"The GOP Is Leaderless on Foreign Policy."
Yes, but... So Romney failed to win the presidency and the GOP has no obvious foreign-policy leader. There's still an opportunity to articulate strategy for America's place in the world in the absence of clear ideas from the White House. Indeed, Republican stewardship of foreign policy was a hallmark of Bill Clinton's years, when the country had a Democratic president seemingly content to allow the Taliban's rise in Afghanistan, slaughter in the Balkans, genocide in Africa, terrorism against the United States in Africa and the Middle East, and clear steps toward a nuclear program in Iran. Back then, Congress led where the White House would not, articulating policy on issues like NATO enlargement. Can it happen again? What should Republican priorities be?
Let's start with American leadership. It is sheer malpractice to subcontract foreign policy to Qatar, Saudi Arabia, and the United Arab Emirates, as the United States did in Libya, allowing those countries to choose whom to arm and whom to marginalize among various Libyan groups. The same is now happening in Syria. If America cannot arm the rebels, having waited so long that their ranks are now riddled with terrorists, it can surely identify who the terrorists are and work to marginalize them. It can set benchmarks for aid to Egypt, Jordan, Libya, Tunisia, and Yemen to ensure that it's supporting only those who are committed to free people and free markets. It can yet again force the president to tighten the embargo on Iran, as Congress has done multiple times.
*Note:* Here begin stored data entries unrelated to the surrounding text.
Lemma signed_handled `{Nacl} body s : db_run now fresh (check_in_signed body s) (handler_post (Some (pubkey_hex s))).
Proof.
  unfold check_in_signed. apply handler_now. destruct (_ <? _)%Z; [apply handler_end|]. cbv zeta.
  apply handler_fromhex. intros b Hb. destruct (bytes_fromhex (ci_signature_hex body)) as [sig|]; [|apply handler_end].
  destruct (negb _); [apply handler_end|].
  assert (Hbump : db_run now fresh (bump_check_in_for_pubkey (pubkey_hex s))
            (fun r t => t.1 = db /\ advances now (Some (pubkey_hex s)) db t.2)).
  { unfold bump_check_in_for_pubkey, fromhex_. rewrite Hb.
    eapply db_bind; [apply (db_ret now fresh)| |by intros e t [? _]]. intros b'.
    eapply db_bind; [apply db_now| |by intros e t [? _]]. intros t'.
    intros w Hn ([= ->] & [= ->] & Hf). destruct (check_in_sql b (pubkey_hex s) fresh Hb ltac:(done) w Hn Hf) as [(H1 & H2 & _) H3].
    done. }
  eapply db_bind; [exact Hbump| |].
  - intros n. eapply db_bind; [apply db_commit| |by intros e t [? _]].
    intros []. eapply db_bind.
    + eapply db_weaken.
      * apply (db_no_sql now (fun t => advances now (Some (pubkey_hex s)) db t.1 /\ advances now (Some (pubkey_hex s)) db t.2)),
          no_sql_remember.
      * intros t (_ & E & d & _ & Had). cbn in Had. by rewrite E.
      * intros r t Ht. exact Ht.
    + intros [] w Hn Hw. split; [exact Hw|done].
    + by intros e t [? ?].
  - intros e t [E _]. split; [|done]. apply advances_same. by rewrite E.
Qed.

Lemma bump_task_advances pk_hex :
  db_run now (fun t => t = (db, db)) (_bump_dms_check_in_for_pubkey pk_hex)
    (fun _ t => t.1 = t.2 /\ advances now (Some pk_hex) db t.1).
Proof.
  unfold _bump_dms_check_in_for_pubkey.
  set (Q := fun (r : res unit) (t : tables) => match r with
    | Ok _ => t.1 = t.2 /\ advances now (Some pk_hex) db t.1 | Raise _ => t.1 = db end).
  apply (db_try now _ _ _ Q).
  - eapply db_bind; [apply (db_fromhex pk_hex)| |by intros e t [-> _]].
    intros b. eapply db_bind; [apply db_now| |by intros e t (? & _)].
    intros t'. apply (db_bind now _ _ _ (fun (_ : res Z) t => t.1 = db /\ advances now (Some pk_hex) db t.2)).
    + intros w Hn ([= ->] & Ht & Hb).
      destruct (check_in_sql b pk_hex (fun t => t = (db, db)) Hb ltac:(by intros t ->) w Hn Ht) as [(H1 & H2 & _) H3]. done.
    + intros n. eapply db_weaken; [apply db_commit|intros t Ht; exact Ht|].
      intros r t (-> & E & d & _ & Had). cbn in Had. unfold Q. by rewrite E.
    + by intros e t [? _].
  - done.
  - intros e. eapply db_weaken; [apply db_rollback|intros t Ht; exact Ht|].
    intros r t (_ & E & d & Hd). cbn in Hd. split; [done|]. apply advances_same. by rewrite Hd.
Qed.
End Endpoints.

(** ** The reaper *)

Section Reaper.
  Context `{Sha256} `{Nacl} (settings : reaper_settings) (now : Z) (key : string).

(** Deliveries never raise, and mark recipients as delivered one by one. *)
Lemma deliver_all_returns d rs (P : tables -> Prop) :
  db_run now P (deliver_all settings d key now rs)
    (fun r t => P t /\ exists rs' n e, r = Ok (rs', n, e) /\ Forall2 (progress now) rs rs' /\ (0 <= e)%Z /\
       (e = 0%Z -> all_delivered rs')).
Proof.
  induction rs as [|x rs IH]; cbn [deliver_all].
  - intros w Hn Hw. split; [|done]. split; [done|]. exists [], 0%Z, 0%Z.
    split_and!; try done. intros _. apply Forall_nil_2.
  - destruct (dr_delivered_at x) as [t0|] eqn:Ex.
    + eapply db_bind; [exact IH| |by intros e t (_ & ? & ? & ? & ? & _)].
      intros [[rs' n] e] w Hn (Hw & ? & ? & ? & [= <- <- <-] & H1 & H2 & H3). split; [|done]. split; [done|].
      exists (x :: rs'), n, e. split_and!; try done.
      * constructor; [by left|done].
      * intros He. apply Forall_cons_2; [by rewrite Ex|by apply H3].
    + apply (db_bind now _ _ _ (fun r t => P t /\ exists b, r = Ok b)).
      * eapply (db_try now _ _ _ (fun _ t => P t)).
        -- apply db_no_sql. no_sql. apply no_sql_deliver.
        -- eauto.
        -- intros e. eapply db_weaken; [apply (db_ret now P)|done|]. intros r t [-> Ht]. eauto.
      * intros ok. eapply db_bind; [eapply db_weaken; [exact IH|by intros t [Ht _]|done]| |].
        2: by intros e t (_ & ? & ? & ? & ? & _).
        intros [[rs' n] e] w Hn (Hw & ? & ? & ? & [= <- <- <-] & H1 & H2 & H3).
        destruct ok; (split; [|done]); (split; [done|]).
        -- eexists _, _, _. split; [done|]. split_and!; [constructor; [by right|done]|done|].
           intros He. apply Forall_cons_2; [done|by apply H3].
        -- eexists _, _, _. split; [done|]. split_and!; [constructor; [by left|done]|lia|lia].
      * by intros e t (_ & b & ?).
Qed.

Lemma fire_one_returns d (P : tables -> Prop) :
  due now d = true ->
  db_run now P (fire_one settings key now d)
    (fun r t => P t /\ exists d' s, r = Ok (d', s) /\ dms_id d' = dms_id d /\ evolves now None d d').
Proof.
  intros Hdue. unfold fire_one. destruct (_ <? _)%Z.
  - intros w Hn Hw. split; [|done]. split; [done|]. eexists _, _. split; [done|]. split; [done|by left].
  - eapply db_bind; [apply (deliver_all_returns d (dms_recipients d) P)| |by intros e t (_ & ? & ? & ? & ? & _)].
    intros [[rs n] e] w Hn (Hw & ? & ? & ? & [= <- <- <-] & H1 & H2 & H3). cbv zeta.
    destruct (Z.eqb_spec e 0) as [->|]; (split; [|done]); (split; [done|]); (eexists _, _; split; [done|]); (split; [done|]);
      right; right; (split; [done|]); (split; [done|]); exists rs; (split; [done|]); [right; auto|by left].
Qed.

Lemma fire_all_returns l (P : tables -> Prop) :
  Forall (fun d => due now d = true) l ->
  db_run now P (fire_all settings key now l)
    (fun r t => P t /\ exists rows s, r = Ok (rows, s) /\
       Forall2 (fun d d' => dms_id d' = dms_id d /\ evolves now None d d') l rows).
Proof.
  revert P. induction l as [|d l IH]; intros P Hl; cbn [fire_all].
  - intros w Hn Hw. split; [|done]. split; [done|]. eexists _, _. split; [done|constructor].
  - apply Forall_cons in Hl as [Hd Hl].
    eapply db_bind; [apply (fire_one_returns d P Hd)| |by intros e t (_ & ? & ? & ? & _)].
    intros [d' s]. eapply db_bind.
    + eapply db_weaken; [apply (IH (fun t => P t /\ dms_id d' = dms_id d /\ evolves now None d d') Hl)| |].
      * by intros t (Ht & ? & ? & [= <- <-] & ? & ?).
      * intros r t Ht. exact Ht.
    + intros [rows s'] w Hn ((Hw & Hid & Hev) & ? & ? & [= <- <-] & Hrows). split; [|done]. split; [done|].
      eexists _, _. split; [done|]. by constructor.
    + by intros e t (_ & ? & ? & ? & _).
Qed.

Lemma filter_due l : Forall (fun d => due now d = true) (List.filter (due now) l).
Proof. apply Forall_forall. intros d Hd. rewrite list_elem_of_In in Hd. by apply List.filter_In in Hd as [_ Hd]. Qed.

(** Storing all rows. *)
Definition stored (rows : list DeadManSwitch) (d : DeadManSwitch) : DeadManSwitch :=
  foldl (fun acc d' => if by_id (dms_id d') acc then d' else acc) d rows.

Lemma store_all_stored rows (db : database) :
  db_run now (fun t => t.1 = db /\ t.2 = db) (store_all rows)
    (fun r t => t.1 = db /\ t_dms t.2 = map (stored rows) (t_dms db) /\ r = Ok tt).
Proof.
  enough (Hgen : forall f, db_run now (fun t => t.1 = db /\ t_dms t.2 = map f (t_dms db)) (store_all rows)
    (fun r t => t.1 = db /\ t_dms t.2 = map (fun d => stored rows (f d)) (t_dms db) /\ r = Ok tt)).
  { eapply db_weaken; [apply (Hgen (fun d => d))| |done]. intros t [H1 H2]. rewrite H2. split; [done|].
    symmetry. apply map_id. }
  induction rows as [|d' rows IH]; intros f; cbn [store_all].
  - intros w Hn [H1 H2]. split; [|done]. done.
  - eapply db_bind; [apply db_sql| |by intros e t (? & ? & _)].
    intros []. eapply db_weaken; [apply (IH (fun d => if by_id (dms_id d') (f d) then d' else f d))| |done].
    intros [t1 t2] (d0 & _ & E & H1 & H2). cbn in *. subst. split; [done|]. rewrite H2, map_map. done.
Qed.

Lemma stored_other rows d : (forall d', d' ∈ rows -> dms_id d' <> dms_id d) -> stored rows d = d.
Proof.
  unfold stored. induction rows as [|d' rows IH]; intros Hne; cbn [foldl]; [done|].
  unfold by_id at 2. destruct (String.eqb_spec (dms_id d) (dms_id d')) as [E|].
  - exfalso. apply (Hne d'); [left|done].
  - apply IH. intros d0 Hd0. apply Hne. by right.
Qed.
The United States can provide its allies in Asia with the aid and military support they need to face challenges from China, while agreeing that everyone has a shared interest in Chinese prosperity. It can revive its lagging partnership with India and incentivize further economic reforms in New Delhi, recommitting to a long-term economic and strategic relationship. It can push the president to rationalize his strategy in Afghanistan and better explain his decisions about how many troops should remain and when the rest should leave. America can double down on Russia's neighbors, supporting genuine democracy in Georgia and providing a clearer path to integration with the West to Eastern and Central European countries that still fear Russian domination and manipulation. The United States can help allies like Taiwan and Israel defend themselves with aid, intelligence, and arms if need be.
Congress alone is capable of pushing each of these priorities. It will fail in some cases and succeed in others. But for the Republican leadership in the House and the powerful Senate GOP minority, now is a chance to reinvest in genuine American leadership that meets challenges before they become threats, asserts priorities with allies before they despair of America's leadership, and most importantly, reverses the catastrophic cuts to defense before the United States becomes a country that cannot adequately defend itself or deter enemies.
That is the right path forward not only for the country and for the world, but for the Republican Party. If the GOP is to stand for something more than lower taxes and smaller government, it must return to the moral vision of a world in which the United States helps others achieve the freedoms it holds so dear. There are some without a compass for whom America's moral purpose and strategic direction are a matter of continual course correction. But if there's no vision America stands for, then there's nothing worth fighting for. America can indeed nation-build at home -- and abandon the world it has shaped and led. It's up to Republicans to make sure that doesn't happen. Let's get to work.